====== Information ======

(* ===== verification/Encode.v ===== *)
(** * The canonical writer ([native/src/canonical.rs])

    [Node::build] and its helpers write the canonical form that
    [scan_canonical] reads.  Vectors grow through [try_reserve], so every
    builder runs in the [World] monad; the functions that push to [output]
    return the bytes they append. *)

From S2P Require Import Prelude Bytes Error Machine Limits Varint Schema Lexical Scan Component ScanSound ScanComplete.

Definition MARKER_NONE : Z := 0.
Definition MARKER_NODE : Z := 1.
Definition MARKER_TEXT : Z := 2.
Definition MARKER_BYTES : Z := 3.
Definition MARKER_INTEGER : Z := 4.
Definition MARKER_ENUM : Z := 5.
Definition MARKER_SET : Z := 6.
Definition MARKER_SEQUENCE : Z := 7.

Definition PROVISIONAL_SCOPE : bytes :=
  [ 0x9b; 0x38; 0x99; 0xd1; 0x03; 0x23; 0x85; 0xa3; 0x21; 0xe2; 0x7b; 0xfa; 0xc9; 0x56; 0xcf; 0xc4;
    0x71; 0x31; 0x6b; 0x7b; 0x8b; 0x87; 0x29; 0xaf; 0x81; 0x9e; 0xb0; 0x93; 0x4d; 0xc6; 0x59; 0xef ].
Definition LEXICAL_KEY : bytes := str "pyowl-core:parser-blank-label:v2" ++ [0].

Inductive Node := mkNode (tag : Z) (encoded : bytes) (flattened_members : option (list Node)).

Definition node_tag (n : Node) : Z := let 'mkNode t _ _ := n in t.
Definition node_encoded (n : Node) : bytes := let 'mkNode _ e _ := n in e.
Definition node_flattened (n : Node) : option (list Node) := let 'mkNode _ _ f := n in f.
(** ** Axioms *)

(** One round of the loop that collects the repeated operands. *)
Definition repeated_operand (expressions : list Node) (index : Z) (repeated : list Node)
    : outcome (list Node) :=
  previous ← index_at expressions (index - 1);
  current ← index_at expressions index;
  again ← (if bytes_eqb (node_encoded previous) (node_encoded current) then
             if index =? 1 then Ok true else
             before ← index_at expressions (index - 2);
             Ok (negb (bytes_eqb (node_encoded before) (node_encoded current)))
           else Ok false);
  Ok (if again : bool then repeated ++ [current] else repeated).

(** [SubClassOf(expression owl:Nothing)] for a repeated operand. *)
Definition nothing_axiom (nothing : Node) (annotations : list Node) (expression : Node)
    (axioms : list Node) : M World (list Node) :=
  axiom ← Node_build 61 [FieldNode expression; FieldNode nothing; FieldSet annotations];
  mret (axioms ++ [axiom]).

(** [disjoint_class_axioms] *)
Definition disjoint_class_axioms (expressions annotations : list Node) : M World (list Node) :=
  ensure_not (len expressions <? 2) syntax;;
  let expressions := merge_sort node_le expressions in
  repeated ← lift (ofor_range (repeated_operand expressions) 1 (length expressions - 1) []);
  let expressions := dedup expressions in
  axioms ← (if 2 <=? len expressions then
              axiom ← Node_build 63 [FieldSet expressions; FieldSet annotations]; mret [axiom]
            else mret []);
  if len repeated =? 0 then mret axioms else
  iri ← iri_node OWL_NOTHING;
  nothing ← entity (str "class") iri;
  for_each (nothing_axiom nothing annotations) repeated axioms.

(** The arms that parse two or three operands in order. *)
Definition two (first second : M Parser Node) (annotations : list Node) : M Parser (list Field) :=
  x ← first; y ← second; mret [FieldNode x; FieldNode y; FieldSet annotations].
Definition three (first second third : M Parser Node) (annotations : list Node) : M Parser (list Field) :=
  x ← first; y ← second; z ← third;
  mret [FieldNode x; FieldNode y; FieldNode z; FieldSet annotations].

(** The [InverseObjectProperties] arm. *)
Definition inverse_fields (annotations : list Node) : M Parser (list Field) :=
  first ← parse_object_property;
  second ← parse_object_property;
  let '(first, second) :=
    if bytes_ltb (node_encoded second) (node_encoded first) then (second, first) else (first, second) in
  mret [FieldNode first; FieldNode second; FieldSet annotations].

(** The [HasKey] arm. *)
Definition has_key_fields (annotations : list Node) : M Parser (list Field) :=
  expression ← parse_class_expression;
  open;;
  objects ← many parse_object_property;
  objects ← canonical objects 0 None;
  close;;
  open;;
  data ← many parse_data_property;
  data ← canonical data 0 None;
  close;;
  ensure_not ((len objects =? 0) && (len data =? 0)) syntax;;
  mret [FieldNode expression; FieldSet objects; FieldSet data; FieldSet annotations].
(* ===== verification/Parses.v ===== *)
(** * The parsers of terms refine the readers

    IRIs, entities, individuals, literals and collections. *)

From S2P Require Import Prelude Bytes Order Error Machine Atomic Limits Cancel Session Varint Schema Lexical Scan Component Encode Tokenizer Functional Utf8 Grammar Denotes Consumes Refines.

Section Terms.
Context (fuel : nat) (names : gmap bytes bytes).
Hypothesis fuel_small : Z.of_nat fuel < USIZE_MAX.

Notation refines := (refines fuel names).
Notation refines_at := (refines_at fuel names).
Notation reading := (reading fuel names).
Notation refines_at_take := (Refines.refines_at_take fuel names fuel_small).
Notation refines_expect := (Refines.refines_expect fuel names fuel_small).
Notation refines_open := (Refines.refines_open fuel names fuel_small).
Notation refines_close := (Refines.refines_close fuel names fuel_small).
Notation refines_keyword := (Refines.refines_keyword fuel names fuel_small).
(** A parser of one component. *)
Notation parses k d m r := (refines k d d denotes m r).

(** ** Nodes *)

Lemma refines_node k d t fields ps :
  is_u64 t -> flattens t = false -> Forall2 field_ok fields ps ->
  parses k d (building (Node_build t fields)) (mret (Component t ps)).
Proof.
  intros Ht Hf Hps. apply refines_build. intros w. apply wpx_build; [done|done|]. intros H. by rewrite Hf in H.
Qed.

Lemma wpx_entity kind k iri c w :
  str kind = EntityKind_name k -> denotes iri c ->
  wpx (entity (str kind) iri) (fun n _ => denotes n (entity_component k c)) (fun e _ => operational e) w.
Proof.
  intros Hk Hc. apply (wpx_build 2 _ [PKind k; PComponent c]); [done| |done]. each_field; [done|by apply field_ok_node].
Qed.

Lemma wpx_iri_node text w :
  wpx (iri_node text) (fun n _ => denotes n (iri_component text)) (fun e _ => operational e) w.
Proof. apply (wpx_build 1 _ [PText text]); [done| |done]. by each_field. Qed.

(** A datatype or a class the parser supplies itself. *)
Lemma neutral_known k d kind ek text :
  str kind = EntityKind_name ek ->
  neutral fuel names k d (known_entity kind text) (fun n => denotes n (entity_component ek (iri_component text))).
Proof.
  intros Hk p Hp. unfold known_entity. xstep.
  eapply wpx_mono; [apply (reading_world fuel names k d p _ (fun n => denotes n (iri_component text)) operational Hp), wpx_iri_node| |done].
  intros i p1 (Hp1 & Hf1 & Hr1 & Hi).
  eapply wpx_mono; [apply (reading_world fuel names k d p1 _ (fun n => denotes n (entity_component ek (iri_component text))) operational Hp1)| |done].
  { intros w. by apply wpx_entity. }
  intros e p2 (Hp2 & Hf2 & Hr2 & He). split_and!; [done|by eapply follows_trans|congruence|done].
Qed.

(** ** IRIs *)

(** Decoding escapes, before a reader that fails where they are ill-formed. *)
Lemma refines_decode {A B} k d d' (R : A -> B -> Prop) v f (r : Reader B) :
  is_utf8 v = true -> (unescape v = None -> forall ts, fst (r ts) = Err syntax) ->
  (forall out, unescape v = Some out -> refines k d d' R (f out) r) ->
  refines k d d' R (building (decode_iri_escapes v) ≫= f) r.
Proof.
  intros Hv Hn H. intros t Ht p Hp Hh. xstep.
  eapply wpx_mono.
  - apply (reading_world fuel names k d p _ (fun out => unescape v = Some out)
      (fun e => operational e \/ (code e = code syntax /\ unescape v = None)) Hp). intros w. by apply wpx_decode_escapes.
  - intros out p1 (Hp1 & Hf1 & Hr & Hout). rewrite <- Hr in Hh.
    eapply wpx_mono; [by apply (H out Hout t Ht p1)|..].
    + intros a p2 (Hp2 & Hf2 & b & Hb & HR). rewrite Hr in Hb. split; [done|]. split; [by eapply follows_trans|]. eauto.
    + intros e p2. by rewrite Hr.
  - intros e p1 [He|[Hc Hu]]; [by left|right]. exists syntax. by rewrite Hn.
Qed.

Lemma kind_iri_not_eof t : kind t = KIri -> kind t <> KEof.
Proof. by intros ->. Qed.
Lemma prefixed_word t : is_prefixed_name t = true -> kind t = KWord.
Proof. unfold is_prefixed_name. intros H. bool_to_prop. by apply bool_decide_eq_true in H. Qed.

Lemma split_once_utf8 v x y : is_utf8 v = true -> split_once 58 v = Some (x, y) -> is_utf8 y = true.
Proof.
  intros Hv E. assert (v = x ++ 58 :: y) as ->.
  { clear Hv. revert x E. induction v as [|a v IH]; intros x E; cbn [split_once] in E; [done|].
    destruct (Z.eqb_spec a 58) as [->|]; [by injection E as <- <-|].
    destruct (split_once 58 v) as [[x' y']|]; [|done]. injection E as <- ->. cbn [app]. f_equal. by apply IH. }
  apply is_utf8_split in Hv as [_ Hv]; [|done]. by rewrite is_utf8_cons_ascii in Hv.
Qed.

(** The end of [parse_iri]: the limit and the node. *)
Lemma refines_iri_end k d text :
  parses k d (enforce MaxIriBytes (len text) "native IRI exceeds max_iri_bytes";; building (iri_node text))
    (mret (iri_component text)).
Proof.
  eapply refines_neutral; [apply neutral_enforce|]. intros _ _. apply refines_build. apply wpx_iri_node.
Qed.

Lemma parse_iri_refines k d : parses k d parse_iri (read_iri names).
Proof.
  intros t Ht. unfold parse_iri, read_iri. apply refines_at_look. unfold is_iri_token, is_kind, token_iri, is_kind.
  destruct (bool_decide (kind t = KIri)) eqn:Ek; cbn [orb negb].
  - apply bool_decide_eq_true in Ek. change (ensure_not false syntax;; ?r) with r.
    eapply refines_at_ext; [intros p; apply bind_assoc|done|].
    apply refines_at_take; [congruence|].
    apply refines_decode; [apply Ht|by intros ->|]. intros out ->. apply refines_iri_end.
  - destruct (is_prefixed_name t) eqn:Ep; cbn [negb].
    + pose proof (prefixed_word _ Ep) as Hw. change (ensure_not false syntax;; ?r) with r.
      eapply refines_at_ext; [intros p; apply bind_assoc|done|].
      apply refines_at_take; [congruence|].
      eapply refines_assoc_l. destruct (split_once 58 (token_value t)) as [[prefix local]|] eqn:Es.
      2: by apply refines_none.
      change (lift (ok_or (Some (prefix, local)) syntax) ≫= ?f) with (f (prefix, local)). cbv iota beta.
      apply refines_assoc_l, refines_get. intros p Hp. rewrite (r_names _ _ _ _ _ Hp).
      apply refines_assoc_l. destruct (names !! prefix) as [base|].
      2: { intros t1 Ht1 p1 Hp1 Hh1. xstep. apply wpx_lift. right. by exists syntax. }
      change (lift (ok_or (Some base) syntax) ≫= ?f) with (f base). cbv beta.
      apply refines_assoc_l. cbn [mbind option_bind].
      eapply (refines_decode _ _ _ _ local); [by eapply split_once_utf8; [apply Ht|]|..].
      * intros Hn. cbn [mbind option_bind]. by rewrite Hn.
      * intros out Hout. rewrite Hout. apply refines_assoc_l, refines_limit; [cbn; tauto|]. intros n _.
        apply refines_assoc_l. eapply refines_neutral.
        { apply (neutral_build _ _ _ _ _ (fun _ => True)). intros w. apply wpx_operational; [by apply wp_try_reserve|operational]. }
        intros _ _. apply refines_iri_end.
    + intros p Hp Hh. xstep. xstep. right. by exists syntax.
Qed.

Lemma parse_entity_refines k d kind ek :
  str kind = EntityKind_name ek -> parses k d (parse_entity_iri kind) (read_entity names ek).
Proof.
  intros Hk. unfold parse_entity_iri, read_entity. eapply refines_bind; [apply parse_iri_refines|].
  intros n c Hn. apply refines_build. intros w. by apply wpx_entity.
Qed.

(** ** Individuals *)

Lemma blank_word t : is_blank_label t = true -> kind t = KWord /\ starts_with_blank (token_value t) = true.
Proof. unfold is_blank_label. intros H. bool_to_prop. by apply bool_decide_eq_true in H. Qed.

Lemma wpx_anonymous label w :
  len label <= USIZE_MAX ->
  wpx (anonymous label) (fun n _ => denotes n (anonymous_component label)) (fun e _ => operational e) w.
Proof.
  intros Hl. unfold anonymous. rewrite encode_usize_varint by ulia. xstep.
  eapply wpx_mono; [apply (wpx_operational _ (fun _ _ => True)); [by apply wp_try_reserve|operational]| |done].
  intros _ w' _. apply (wpx_build 3 _ [PBytes PROVISIONAL_SCOPE; PBytes _]); [done|by each_field|done].
Qed.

======

What is required:
Beginning with the top line of the data above, output every line exactly until the one that contains "Definition LEXICAL_KEY : bytes", and include that one too.

Result:
(* ===== verification/Encode.v ===== *)
(** * The canonical writer ([native/src/canonical.rs])

    [Node::build] and its helpers write the canonical form that
    [scan_canonical] reads.  Vectors grow through [try_reserve], so every
    builder runs in the [World] monad; the functions that push to [output]
    return the bytes they append. *)

From S2P Require Import Prelude Bytes Error Machine Limits Varint Schema Lexical Scan Component ScanSound ScanComplete.

Definition MARKER_NONE : Z := 0.
Definition MARKER_NODE : Z := 1.
Definition MARKER_TEXT : Z := 2.
Definition MARKER_BYTES : Z := 3.
Definition MARKER_INTEGER : Z := 4.
Definition MARKER_ENUM : Z := 5.
Definition MARKER_SET : Z := 6.
Definition MARKER_SEQUENCE : Z := 7.

Definition PROVISIONAL_SCOPE : bytes :=
  [ 0x9b; 0x38; 0x99; 0xd1; 0x03; 0x23; 0x85; 0xa3; 0x21; 0xe2; 0x7b; 0xfa; 0xc9; 0x56; 0xcf; 0xc4;
    0x71; 0x31; 0x6b; 0x7b; 0x8b; 0x87; 0x29; 0xaf; 0x81; 0x9e; 0xb0; 0x93; 0x4d; 0xc6; 0x59; 0xef ].
Definition LEXICAL_KEY : bytes := str "pyowl-core:parser-blank-label:v2" ++ [0].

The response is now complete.